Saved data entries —
((
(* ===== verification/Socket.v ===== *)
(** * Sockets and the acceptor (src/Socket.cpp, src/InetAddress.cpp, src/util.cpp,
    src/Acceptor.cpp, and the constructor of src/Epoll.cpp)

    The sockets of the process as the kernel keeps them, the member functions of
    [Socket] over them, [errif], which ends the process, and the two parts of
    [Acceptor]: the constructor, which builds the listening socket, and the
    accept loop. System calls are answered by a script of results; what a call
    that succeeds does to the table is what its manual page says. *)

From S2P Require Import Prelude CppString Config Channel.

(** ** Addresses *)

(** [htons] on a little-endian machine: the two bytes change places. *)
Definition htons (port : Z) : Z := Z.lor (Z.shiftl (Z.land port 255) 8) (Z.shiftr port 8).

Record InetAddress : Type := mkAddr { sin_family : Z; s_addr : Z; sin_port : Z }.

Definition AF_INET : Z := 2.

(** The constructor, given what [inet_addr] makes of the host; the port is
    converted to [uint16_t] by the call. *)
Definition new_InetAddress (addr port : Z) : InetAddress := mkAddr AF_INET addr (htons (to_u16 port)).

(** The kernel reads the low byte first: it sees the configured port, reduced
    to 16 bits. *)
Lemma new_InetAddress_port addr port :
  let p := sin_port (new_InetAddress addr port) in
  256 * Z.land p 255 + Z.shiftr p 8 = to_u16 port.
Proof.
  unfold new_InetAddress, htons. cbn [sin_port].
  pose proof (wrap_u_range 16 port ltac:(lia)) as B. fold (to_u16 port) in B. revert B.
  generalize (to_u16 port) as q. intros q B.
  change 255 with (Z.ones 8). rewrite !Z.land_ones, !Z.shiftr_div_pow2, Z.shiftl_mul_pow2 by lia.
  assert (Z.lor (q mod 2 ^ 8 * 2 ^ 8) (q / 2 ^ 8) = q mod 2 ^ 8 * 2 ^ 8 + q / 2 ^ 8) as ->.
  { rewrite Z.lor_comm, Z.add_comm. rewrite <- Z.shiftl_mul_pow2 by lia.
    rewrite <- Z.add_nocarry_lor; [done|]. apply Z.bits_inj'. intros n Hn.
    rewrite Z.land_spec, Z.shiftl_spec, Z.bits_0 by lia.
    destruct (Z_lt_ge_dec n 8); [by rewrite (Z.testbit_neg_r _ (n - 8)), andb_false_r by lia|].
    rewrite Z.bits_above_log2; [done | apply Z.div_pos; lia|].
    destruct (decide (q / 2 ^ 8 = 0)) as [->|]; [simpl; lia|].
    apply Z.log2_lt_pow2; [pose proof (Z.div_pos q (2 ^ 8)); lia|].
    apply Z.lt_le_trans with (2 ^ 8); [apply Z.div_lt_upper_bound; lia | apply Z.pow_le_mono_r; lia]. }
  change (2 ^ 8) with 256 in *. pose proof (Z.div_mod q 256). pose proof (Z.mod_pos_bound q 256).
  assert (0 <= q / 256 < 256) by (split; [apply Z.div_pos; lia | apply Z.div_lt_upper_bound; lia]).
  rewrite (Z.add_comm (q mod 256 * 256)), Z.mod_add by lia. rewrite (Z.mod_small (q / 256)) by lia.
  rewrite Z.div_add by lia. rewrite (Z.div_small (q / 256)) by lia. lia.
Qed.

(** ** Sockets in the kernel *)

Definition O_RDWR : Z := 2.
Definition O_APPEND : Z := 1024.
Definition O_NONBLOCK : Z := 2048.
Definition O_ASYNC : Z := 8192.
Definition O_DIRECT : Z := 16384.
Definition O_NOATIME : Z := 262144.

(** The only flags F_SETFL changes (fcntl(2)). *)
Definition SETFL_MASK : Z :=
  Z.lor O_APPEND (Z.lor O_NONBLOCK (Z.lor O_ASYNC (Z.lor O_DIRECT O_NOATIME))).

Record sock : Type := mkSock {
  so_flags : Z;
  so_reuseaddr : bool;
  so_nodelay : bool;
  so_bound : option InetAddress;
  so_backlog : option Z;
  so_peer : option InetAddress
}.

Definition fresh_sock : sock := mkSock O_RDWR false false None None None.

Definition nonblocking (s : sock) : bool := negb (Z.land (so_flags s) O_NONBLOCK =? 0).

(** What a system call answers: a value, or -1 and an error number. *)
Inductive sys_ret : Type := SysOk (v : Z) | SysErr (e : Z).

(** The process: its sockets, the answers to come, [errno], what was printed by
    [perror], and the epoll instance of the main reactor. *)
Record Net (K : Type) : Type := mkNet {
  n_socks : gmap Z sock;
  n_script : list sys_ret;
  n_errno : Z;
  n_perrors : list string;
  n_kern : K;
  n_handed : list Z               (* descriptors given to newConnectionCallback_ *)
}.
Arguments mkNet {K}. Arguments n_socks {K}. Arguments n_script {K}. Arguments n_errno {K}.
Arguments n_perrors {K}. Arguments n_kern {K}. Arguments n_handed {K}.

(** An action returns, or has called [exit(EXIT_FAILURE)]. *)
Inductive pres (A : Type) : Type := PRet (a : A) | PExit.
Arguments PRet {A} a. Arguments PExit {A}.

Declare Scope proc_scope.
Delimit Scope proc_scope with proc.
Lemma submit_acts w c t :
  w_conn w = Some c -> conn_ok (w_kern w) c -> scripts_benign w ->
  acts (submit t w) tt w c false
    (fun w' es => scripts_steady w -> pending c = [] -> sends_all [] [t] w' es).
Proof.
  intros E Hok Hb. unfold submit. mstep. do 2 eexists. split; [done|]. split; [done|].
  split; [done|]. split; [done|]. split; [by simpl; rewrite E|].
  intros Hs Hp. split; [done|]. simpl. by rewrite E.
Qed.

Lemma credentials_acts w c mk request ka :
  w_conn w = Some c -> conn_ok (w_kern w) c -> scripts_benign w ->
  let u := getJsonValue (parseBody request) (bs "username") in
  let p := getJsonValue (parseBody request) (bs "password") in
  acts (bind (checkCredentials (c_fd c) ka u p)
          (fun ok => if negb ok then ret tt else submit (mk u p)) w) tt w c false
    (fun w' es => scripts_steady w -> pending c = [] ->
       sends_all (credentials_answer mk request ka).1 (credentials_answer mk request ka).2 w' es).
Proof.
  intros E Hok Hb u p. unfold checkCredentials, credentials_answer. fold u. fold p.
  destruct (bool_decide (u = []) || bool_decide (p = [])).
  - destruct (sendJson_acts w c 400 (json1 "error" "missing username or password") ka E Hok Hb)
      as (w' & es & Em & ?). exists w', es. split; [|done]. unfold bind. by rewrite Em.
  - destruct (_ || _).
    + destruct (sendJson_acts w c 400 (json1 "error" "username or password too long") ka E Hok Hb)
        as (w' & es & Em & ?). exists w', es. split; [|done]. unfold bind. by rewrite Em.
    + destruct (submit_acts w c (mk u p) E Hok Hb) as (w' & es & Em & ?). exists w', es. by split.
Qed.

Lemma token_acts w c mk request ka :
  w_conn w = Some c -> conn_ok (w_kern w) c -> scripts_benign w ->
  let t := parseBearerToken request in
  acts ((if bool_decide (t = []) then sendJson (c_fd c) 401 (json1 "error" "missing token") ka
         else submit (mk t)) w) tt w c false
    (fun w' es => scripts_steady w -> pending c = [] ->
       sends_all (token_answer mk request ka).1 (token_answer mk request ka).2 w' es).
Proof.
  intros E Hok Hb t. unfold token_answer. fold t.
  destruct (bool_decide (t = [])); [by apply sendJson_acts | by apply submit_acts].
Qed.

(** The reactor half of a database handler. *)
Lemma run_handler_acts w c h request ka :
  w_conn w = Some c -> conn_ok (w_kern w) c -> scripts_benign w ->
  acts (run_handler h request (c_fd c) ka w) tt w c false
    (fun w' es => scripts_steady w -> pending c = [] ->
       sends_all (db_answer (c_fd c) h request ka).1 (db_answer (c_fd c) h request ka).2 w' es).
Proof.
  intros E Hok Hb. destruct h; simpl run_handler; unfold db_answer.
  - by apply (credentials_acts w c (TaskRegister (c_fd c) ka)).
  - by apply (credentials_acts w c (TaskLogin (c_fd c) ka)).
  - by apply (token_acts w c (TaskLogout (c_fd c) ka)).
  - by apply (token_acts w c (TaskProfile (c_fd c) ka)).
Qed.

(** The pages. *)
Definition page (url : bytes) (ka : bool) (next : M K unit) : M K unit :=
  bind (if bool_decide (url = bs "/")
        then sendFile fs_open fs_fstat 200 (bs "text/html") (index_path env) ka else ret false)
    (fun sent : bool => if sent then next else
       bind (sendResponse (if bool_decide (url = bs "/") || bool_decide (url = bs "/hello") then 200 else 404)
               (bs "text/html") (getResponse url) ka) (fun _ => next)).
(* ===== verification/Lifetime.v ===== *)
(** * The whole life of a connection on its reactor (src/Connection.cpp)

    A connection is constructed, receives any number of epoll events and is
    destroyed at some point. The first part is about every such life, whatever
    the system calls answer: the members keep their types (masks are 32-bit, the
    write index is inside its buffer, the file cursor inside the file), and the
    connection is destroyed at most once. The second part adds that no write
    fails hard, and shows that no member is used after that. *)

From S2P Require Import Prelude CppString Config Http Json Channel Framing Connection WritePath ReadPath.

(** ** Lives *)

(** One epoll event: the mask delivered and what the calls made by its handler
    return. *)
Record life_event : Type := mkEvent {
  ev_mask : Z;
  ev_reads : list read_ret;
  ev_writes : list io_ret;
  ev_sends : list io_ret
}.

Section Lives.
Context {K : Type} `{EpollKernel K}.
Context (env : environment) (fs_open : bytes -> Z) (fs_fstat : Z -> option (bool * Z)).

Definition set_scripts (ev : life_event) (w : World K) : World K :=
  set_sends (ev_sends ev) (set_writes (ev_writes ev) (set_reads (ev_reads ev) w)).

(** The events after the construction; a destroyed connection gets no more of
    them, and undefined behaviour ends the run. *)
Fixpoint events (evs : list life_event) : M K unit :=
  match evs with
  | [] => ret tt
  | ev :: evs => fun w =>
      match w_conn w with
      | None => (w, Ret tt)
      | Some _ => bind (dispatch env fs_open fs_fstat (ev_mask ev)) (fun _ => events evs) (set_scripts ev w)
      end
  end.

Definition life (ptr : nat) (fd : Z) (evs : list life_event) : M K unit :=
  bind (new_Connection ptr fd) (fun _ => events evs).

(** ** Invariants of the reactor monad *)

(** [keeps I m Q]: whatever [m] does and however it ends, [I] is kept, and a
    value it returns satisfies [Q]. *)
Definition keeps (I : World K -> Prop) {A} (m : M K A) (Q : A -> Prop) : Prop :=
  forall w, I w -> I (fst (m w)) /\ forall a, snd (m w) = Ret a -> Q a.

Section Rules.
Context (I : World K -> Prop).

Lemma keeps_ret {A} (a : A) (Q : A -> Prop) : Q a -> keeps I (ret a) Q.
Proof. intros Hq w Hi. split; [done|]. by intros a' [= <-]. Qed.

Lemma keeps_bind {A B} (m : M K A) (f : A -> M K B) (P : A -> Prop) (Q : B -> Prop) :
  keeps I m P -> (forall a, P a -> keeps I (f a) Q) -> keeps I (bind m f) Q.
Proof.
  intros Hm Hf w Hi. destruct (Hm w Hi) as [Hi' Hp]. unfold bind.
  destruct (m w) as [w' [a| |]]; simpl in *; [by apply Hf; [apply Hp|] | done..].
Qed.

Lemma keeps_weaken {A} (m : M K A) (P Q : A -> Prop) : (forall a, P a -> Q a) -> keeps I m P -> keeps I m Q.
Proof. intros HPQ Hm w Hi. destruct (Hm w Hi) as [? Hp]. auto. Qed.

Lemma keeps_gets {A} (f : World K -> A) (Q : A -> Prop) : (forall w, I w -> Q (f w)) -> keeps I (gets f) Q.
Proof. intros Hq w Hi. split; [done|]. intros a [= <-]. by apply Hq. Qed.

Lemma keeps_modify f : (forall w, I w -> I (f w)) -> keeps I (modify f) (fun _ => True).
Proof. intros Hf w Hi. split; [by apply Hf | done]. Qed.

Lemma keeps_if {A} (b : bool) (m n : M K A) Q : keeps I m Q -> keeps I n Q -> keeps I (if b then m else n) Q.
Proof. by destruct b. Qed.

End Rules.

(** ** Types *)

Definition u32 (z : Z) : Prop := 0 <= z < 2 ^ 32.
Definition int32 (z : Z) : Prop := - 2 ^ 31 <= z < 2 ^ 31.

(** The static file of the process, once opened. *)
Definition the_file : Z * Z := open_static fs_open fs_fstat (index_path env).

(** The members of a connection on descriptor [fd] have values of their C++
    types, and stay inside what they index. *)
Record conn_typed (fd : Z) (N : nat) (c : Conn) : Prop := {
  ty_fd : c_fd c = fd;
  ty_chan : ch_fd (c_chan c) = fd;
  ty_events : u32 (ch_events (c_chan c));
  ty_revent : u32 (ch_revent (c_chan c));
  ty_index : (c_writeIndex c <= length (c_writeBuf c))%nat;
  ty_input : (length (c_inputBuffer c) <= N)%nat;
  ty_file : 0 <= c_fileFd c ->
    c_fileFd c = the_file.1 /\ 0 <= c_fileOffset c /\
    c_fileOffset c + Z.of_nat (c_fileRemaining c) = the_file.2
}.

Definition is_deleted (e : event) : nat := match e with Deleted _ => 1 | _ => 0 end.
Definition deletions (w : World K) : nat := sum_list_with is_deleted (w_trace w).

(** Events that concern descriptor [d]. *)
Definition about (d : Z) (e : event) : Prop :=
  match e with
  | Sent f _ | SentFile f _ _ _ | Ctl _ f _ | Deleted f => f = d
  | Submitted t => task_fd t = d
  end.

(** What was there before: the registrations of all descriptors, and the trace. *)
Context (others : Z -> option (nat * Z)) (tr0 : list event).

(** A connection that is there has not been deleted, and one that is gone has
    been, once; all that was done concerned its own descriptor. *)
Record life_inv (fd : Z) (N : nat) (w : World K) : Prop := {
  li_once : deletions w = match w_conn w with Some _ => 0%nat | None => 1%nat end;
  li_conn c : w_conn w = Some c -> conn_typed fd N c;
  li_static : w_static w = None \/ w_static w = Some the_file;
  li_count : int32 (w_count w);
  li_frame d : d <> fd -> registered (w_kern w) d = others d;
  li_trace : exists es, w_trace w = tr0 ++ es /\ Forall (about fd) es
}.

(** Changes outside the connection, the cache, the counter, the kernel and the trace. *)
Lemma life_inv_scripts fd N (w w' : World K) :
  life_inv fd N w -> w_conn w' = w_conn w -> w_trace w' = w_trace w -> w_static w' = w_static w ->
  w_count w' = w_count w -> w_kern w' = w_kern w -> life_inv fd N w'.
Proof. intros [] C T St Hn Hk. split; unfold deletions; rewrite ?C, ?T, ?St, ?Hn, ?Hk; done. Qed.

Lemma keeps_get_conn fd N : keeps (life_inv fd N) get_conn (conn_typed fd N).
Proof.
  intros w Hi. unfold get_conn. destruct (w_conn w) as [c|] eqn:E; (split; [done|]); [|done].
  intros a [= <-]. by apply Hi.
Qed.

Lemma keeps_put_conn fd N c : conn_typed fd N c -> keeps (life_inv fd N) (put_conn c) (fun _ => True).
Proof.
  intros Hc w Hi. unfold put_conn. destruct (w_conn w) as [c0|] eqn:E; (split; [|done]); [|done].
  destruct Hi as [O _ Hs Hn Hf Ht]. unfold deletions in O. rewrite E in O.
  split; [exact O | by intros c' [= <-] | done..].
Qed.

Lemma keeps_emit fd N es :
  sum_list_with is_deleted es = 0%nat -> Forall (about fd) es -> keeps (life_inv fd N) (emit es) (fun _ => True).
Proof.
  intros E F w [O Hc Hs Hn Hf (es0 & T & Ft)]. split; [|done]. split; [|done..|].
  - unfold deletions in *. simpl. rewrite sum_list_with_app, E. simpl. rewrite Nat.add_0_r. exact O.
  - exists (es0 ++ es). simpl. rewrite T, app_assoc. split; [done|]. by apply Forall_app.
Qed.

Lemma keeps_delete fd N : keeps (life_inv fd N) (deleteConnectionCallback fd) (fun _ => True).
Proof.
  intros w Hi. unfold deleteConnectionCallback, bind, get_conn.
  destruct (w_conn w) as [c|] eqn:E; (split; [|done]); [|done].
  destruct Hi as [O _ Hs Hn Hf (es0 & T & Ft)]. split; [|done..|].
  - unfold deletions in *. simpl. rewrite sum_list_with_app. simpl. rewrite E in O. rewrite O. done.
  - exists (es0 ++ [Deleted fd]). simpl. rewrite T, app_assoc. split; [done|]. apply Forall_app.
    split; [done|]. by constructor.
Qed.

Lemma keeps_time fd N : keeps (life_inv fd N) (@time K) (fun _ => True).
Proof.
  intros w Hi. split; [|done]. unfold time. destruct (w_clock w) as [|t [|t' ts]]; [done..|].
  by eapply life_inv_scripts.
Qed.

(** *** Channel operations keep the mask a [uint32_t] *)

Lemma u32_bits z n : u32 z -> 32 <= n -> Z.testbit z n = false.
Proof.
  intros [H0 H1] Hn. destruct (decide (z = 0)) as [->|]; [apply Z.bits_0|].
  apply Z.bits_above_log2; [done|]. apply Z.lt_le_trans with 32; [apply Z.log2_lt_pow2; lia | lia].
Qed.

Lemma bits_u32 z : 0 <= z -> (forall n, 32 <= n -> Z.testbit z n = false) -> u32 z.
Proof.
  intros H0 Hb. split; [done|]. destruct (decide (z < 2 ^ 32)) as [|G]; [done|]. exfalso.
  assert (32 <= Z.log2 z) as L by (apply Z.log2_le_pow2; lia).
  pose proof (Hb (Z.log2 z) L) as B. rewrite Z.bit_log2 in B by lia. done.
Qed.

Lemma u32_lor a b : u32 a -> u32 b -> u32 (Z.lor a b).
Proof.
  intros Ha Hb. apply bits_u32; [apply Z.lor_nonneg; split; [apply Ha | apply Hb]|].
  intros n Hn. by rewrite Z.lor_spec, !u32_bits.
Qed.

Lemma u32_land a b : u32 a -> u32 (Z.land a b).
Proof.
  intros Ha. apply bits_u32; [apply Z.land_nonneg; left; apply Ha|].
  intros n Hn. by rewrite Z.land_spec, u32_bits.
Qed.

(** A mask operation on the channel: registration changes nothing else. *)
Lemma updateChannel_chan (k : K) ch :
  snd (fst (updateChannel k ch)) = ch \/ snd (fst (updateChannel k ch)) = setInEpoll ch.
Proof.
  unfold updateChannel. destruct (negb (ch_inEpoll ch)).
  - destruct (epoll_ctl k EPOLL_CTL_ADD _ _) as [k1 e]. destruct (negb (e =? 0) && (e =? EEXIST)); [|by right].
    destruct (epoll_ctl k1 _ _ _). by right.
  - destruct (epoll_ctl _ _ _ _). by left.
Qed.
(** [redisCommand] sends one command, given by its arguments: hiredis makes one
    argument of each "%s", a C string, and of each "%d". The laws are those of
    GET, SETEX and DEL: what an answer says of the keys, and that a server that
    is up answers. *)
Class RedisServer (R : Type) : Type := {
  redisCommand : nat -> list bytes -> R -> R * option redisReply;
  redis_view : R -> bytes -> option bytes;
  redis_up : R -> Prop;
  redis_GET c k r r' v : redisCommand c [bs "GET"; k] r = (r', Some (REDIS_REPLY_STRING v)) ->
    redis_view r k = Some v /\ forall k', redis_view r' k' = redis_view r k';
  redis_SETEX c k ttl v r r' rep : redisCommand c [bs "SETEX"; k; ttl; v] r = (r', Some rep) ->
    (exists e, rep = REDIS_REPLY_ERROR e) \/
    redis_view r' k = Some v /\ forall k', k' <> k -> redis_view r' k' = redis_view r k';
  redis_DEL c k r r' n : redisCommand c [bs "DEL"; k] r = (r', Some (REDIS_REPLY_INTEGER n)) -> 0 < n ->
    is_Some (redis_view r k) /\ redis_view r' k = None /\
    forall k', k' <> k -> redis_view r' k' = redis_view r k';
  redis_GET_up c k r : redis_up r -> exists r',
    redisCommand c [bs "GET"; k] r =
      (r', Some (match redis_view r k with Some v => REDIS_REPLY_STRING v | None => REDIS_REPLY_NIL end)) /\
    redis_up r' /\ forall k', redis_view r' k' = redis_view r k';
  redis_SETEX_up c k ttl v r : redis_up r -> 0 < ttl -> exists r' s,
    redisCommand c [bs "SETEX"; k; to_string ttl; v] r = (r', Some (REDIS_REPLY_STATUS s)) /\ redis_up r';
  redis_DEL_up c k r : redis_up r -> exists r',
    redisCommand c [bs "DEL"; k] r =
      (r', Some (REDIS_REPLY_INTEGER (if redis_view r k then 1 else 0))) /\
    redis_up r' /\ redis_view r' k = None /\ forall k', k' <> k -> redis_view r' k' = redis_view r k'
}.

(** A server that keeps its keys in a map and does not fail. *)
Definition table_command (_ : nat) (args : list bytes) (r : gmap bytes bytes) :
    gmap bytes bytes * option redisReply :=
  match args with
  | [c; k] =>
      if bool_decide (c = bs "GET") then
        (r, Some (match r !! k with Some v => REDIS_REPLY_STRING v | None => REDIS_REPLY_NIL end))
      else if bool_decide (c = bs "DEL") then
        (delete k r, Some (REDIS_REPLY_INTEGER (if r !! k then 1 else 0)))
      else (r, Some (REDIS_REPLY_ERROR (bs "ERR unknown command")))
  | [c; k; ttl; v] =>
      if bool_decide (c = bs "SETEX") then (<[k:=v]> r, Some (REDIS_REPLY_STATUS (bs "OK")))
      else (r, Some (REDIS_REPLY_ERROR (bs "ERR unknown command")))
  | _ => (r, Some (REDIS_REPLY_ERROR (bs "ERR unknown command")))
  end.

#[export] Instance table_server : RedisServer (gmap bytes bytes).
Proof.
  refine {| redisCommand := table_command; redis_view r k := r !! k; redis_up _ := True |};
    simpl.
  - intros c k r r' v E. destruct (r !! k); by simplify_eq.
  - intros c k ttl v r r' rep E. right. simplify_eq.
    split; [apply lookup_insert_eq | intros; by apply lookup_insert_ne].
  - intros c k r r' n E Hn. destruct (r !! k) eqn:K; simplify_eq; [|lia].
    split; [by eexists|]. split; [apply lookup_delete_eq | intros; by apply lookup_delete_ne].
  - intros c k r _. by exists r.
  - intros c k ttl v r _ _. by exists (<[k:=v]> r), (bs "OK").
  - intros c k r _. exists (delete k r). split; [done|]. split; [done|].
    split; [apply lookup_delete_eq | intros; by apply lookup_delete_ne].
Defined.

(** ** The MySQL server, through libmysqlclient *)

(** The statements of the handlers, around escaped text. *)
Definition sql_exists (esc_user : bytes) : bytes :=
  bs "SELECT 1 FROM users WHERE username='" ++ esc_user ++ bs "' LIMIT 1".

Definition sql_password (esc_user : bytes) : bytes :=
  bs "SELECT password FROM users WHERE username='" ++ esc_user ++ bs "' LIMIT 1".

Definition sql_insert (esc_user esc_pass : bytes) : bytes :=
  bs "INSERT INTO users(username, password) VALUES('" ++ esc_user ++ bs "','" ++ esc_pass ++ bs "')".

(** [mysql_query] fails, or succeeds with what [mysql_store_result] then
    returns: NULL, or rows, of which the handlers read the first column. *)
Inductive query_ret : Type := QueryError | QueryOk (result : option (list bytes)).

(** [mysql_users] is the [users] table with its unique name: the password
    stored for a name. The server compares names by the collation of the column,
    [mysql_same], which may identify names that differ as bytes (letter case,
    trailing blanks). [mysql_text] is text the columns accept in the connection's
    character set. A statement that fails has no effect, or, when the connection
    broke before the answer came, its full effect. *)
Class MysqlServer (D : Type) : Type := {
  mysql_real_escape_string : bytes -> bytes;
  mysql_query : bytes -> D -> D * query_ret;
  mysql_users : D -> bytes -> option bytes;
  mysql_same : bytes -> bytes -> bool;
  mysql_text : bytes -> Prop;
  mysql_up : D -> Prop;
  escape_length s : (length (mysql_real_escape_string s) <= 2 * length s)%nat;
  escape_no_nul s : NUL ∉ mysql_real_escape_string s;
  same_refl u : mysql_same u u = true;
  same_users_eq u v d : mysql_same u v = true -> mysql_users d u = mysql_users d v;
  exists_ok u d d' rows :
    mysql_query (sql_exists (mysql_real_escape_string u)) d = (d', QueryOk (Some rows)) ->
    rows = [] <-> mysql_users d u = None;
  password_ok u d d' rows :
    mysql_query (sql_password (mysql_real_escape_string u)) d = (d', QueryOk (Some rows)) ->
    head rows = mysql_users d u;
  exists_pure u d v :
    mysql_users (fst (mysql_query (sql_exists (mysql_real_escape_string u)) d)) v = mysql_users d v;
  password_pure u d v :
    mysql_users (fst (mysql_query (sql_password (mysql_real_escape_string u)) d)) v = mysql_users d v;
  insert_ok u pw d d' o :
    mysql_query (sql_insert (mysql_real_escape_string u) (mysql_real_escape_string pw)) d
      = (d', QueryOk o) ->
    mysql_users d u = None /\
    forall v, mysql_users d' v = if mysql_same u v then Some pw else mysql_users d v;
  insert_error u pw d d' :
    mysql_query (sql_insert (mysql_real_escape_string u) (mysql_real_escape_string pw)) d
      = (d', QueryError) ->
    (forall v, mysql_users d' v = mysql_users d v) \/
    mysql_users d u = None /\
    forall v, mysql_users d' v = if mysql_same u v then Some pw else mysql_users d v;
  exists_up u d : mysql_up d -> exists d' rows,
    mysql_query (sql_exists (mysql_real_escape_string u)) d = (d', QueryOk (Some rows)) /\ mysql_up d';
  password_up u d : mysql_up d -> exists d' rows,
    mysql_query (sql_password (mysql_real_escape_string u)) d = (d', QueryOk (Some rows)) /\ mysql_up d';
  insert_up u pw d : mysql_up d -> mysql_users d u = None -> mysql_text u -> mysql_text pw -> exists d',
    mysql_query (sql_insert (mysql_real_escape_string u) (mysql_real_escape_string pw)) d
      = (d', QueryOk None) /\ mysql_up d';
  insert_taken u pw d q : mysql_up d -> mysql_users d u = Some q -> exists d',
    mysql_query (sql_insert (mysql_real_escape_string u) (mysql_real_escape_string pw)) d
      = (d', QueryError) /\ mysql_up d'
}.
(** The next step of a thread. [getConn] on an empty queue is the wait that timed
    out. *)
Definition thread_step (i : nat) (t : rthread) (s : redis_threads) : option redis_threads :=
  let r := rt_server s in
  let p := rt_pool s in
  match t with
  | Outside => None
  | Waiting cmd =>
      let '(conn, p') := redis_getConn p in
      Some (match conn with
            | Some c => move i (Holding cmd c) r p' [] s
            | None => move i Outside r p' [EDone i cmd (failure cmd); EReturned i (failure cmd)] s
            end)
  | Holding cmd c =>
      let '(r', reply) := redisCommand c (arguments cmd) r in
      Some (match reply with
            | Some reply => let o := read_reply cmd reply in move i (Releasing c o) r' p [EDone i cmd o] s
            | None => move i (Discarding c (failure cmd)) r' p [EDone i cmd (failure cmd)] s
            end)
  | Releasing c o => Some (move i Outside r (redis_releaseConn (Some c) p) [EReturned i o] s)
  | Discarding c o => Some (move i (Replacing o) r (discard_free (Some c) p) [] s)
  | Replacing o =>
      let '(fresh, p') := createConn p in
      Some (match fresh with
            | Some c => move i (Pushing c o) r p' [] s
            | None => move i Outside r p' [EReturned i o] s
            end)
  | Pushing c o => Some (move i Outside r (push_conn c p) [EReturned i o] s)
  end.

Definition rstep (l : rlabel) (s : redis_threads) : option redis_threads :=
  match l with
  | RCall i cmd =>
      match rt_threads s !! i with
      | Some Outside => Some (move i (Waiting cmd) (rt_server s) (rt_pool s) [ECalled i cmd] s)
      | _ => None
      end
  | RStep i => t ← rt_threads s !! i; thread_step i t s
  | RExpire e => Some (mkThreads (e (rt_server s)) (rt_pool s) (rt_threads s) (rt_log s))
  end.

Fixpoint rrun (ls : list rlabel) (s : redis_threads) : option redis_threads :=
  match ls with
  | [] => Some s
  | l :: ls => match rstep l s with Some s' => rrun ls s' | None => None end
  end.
))
What is expected —
For each line above that includes "members", make a copy.

Task response —
    the system calls answer: the members keep their types (masks are 32-bit, the
(** The members of a connection on descriptor [fd] have values of their C++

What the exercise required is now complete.